Although a variety of marketed tests exist that claim to screen for and detect ovarian cancer, no current screening tests have effectively demonstrated high sensitivity without a large number of inaccurate results.

Women and their physicians may be misled by false claims and rely on inaccurate data to make treatment decisions, according to the FDA.

“For example, some women may receive test results that suggest ovarian cancer even though no cancer is present (a false-positive),” the safety communication said. “These women may undergo additional medical tests and/or unnecessary surgery, and may experience complications related to both. Or, test results may not show ovarian cancer even though cancer is present (a false-negative), which may lead women to delay or not seek surgery or other treatments for ovarian cancer.”

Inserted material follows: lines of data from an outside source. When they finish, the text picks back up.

(** * ocrmonday: invoice field parser, decode cascade, PDF adapter and job queue

    A shallow embedding of the parts of [src/index.js] and
    [src/controllers/fileController.js] that the specification talks about,
    followed by the properties established for them.

    Conventions of the embedding:
    - a JavaScript string is the list of its UTF-16 code units ([str]);
    - [null]/[undefined] is [None]; a thrown exception is an explicit
      [None]/[Throws] result of the function that can raise it;
    - a JavaScript number obtained from [parseFloat] is the exact decimal it
      denotes (type [number]); binary64 rounding of the digits is not
      modelled, only its two visible effects: underflow to zero and overflow
      to [Infinity];
    - the event loop is a transition system: every step is the code that
      runs between two suspension points ([await]). *)

From Stdlib Require Import String Ascii.
From Stdlib Require Import List Sorted Permutation NArith ZArith QArith Qabs Bool Lia.
Import ListNotations.

Local Open Scope N_scope.

(* ------------------------------------------------------------------ *)
(** ** JavaScript strings *)

Module Js.

(** A code unit, and a string. *)
Abbreviation char := N (only parsing).
Abbreviation str := (list N) (only parsing).

(** An ASCII literal of the source as a list of code units. *)
Definition lit (s : string) : str := map N_of_ascii (list_ascii_of_string s).

Definition str_eqb (a b : str) : bool :=
  (Nat.eqb (length a) (length b)) && forallb (fun p => fst p =? snd p) (combine a b).

(** Code units used by the source that are not ASCII. *)
Definition EURO : char := 8364.      (* U+20AC *)
Definition POUND : char := 163.      (* U+00A3 *)

(** [WhiteSpace] and [LineTerminator] of ECMAScript: the set removed by
    [String.prototype.trim], skipped by [parseFloat] and matched by [\s]. *)
Definition white_space_chars : list char :=
  [9; 10; 11; 12; 13; 32; 160; 5760;
   8192; 8193; 8194; 8195; 8196; 8197; 8198; 8199; 8200; 8201; 8202;
   8232; 8233; 8239; 8287; 12288; 65279].

Definition is_space (c : char) : bool := existsb (N.eqb c) white_space_chars.

Definition is_line_terminator (c : char) : bool :=
  (c =? 10) || (c =? 13) || (c =? 8232) || (c =? 8233).

Definition is_digit (c : char) : bool := (48 <=? c) && (c <=? 57).

Fixpoint drop_while (p : char -> bool) (s : str) : str :=
  match s with
  | [] => []
  | c :: t => if p c then drop_while p t else s
  end.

The FDA also recommended against the use of ovarian cancer screening tests for women at high risk for developing ovarian cancer. Inaccurate test results could delay effective preventive treatments for women who show no symptoms, but who are still at increased risk for developing ovarian cancer.

“For instance, these women and their doctors may not take appropriate actions to reduce their future risk if they rely on a result that shows no cancer currently present. Yet, this group of women is still at high risk for developing ovarian cancer later based on their gene mutation and/or family history,” the safety communication said.

The FDA recommended all women:

  • be aware that there is currently no safe and effective ovarian cancer screening test;
  • not rely on ovarian cancer screening test results to make health or treatment decisions; and
  • talk to their physician about ways to reduce the risk for developing ovarian cancer, particularly in patients with a family history of ovarian cancer, or those with BRCA1 or BRCA2 genetic mutations.

In addition, the FDA suggested physicians avoid recommending or using ovarian cancer screening tests in the general population of women and to consider referring women at high risk for developing ovarian cancer to a genetic counselor or gynecologic oncologist, or other appropriate health care providers for more specialized care.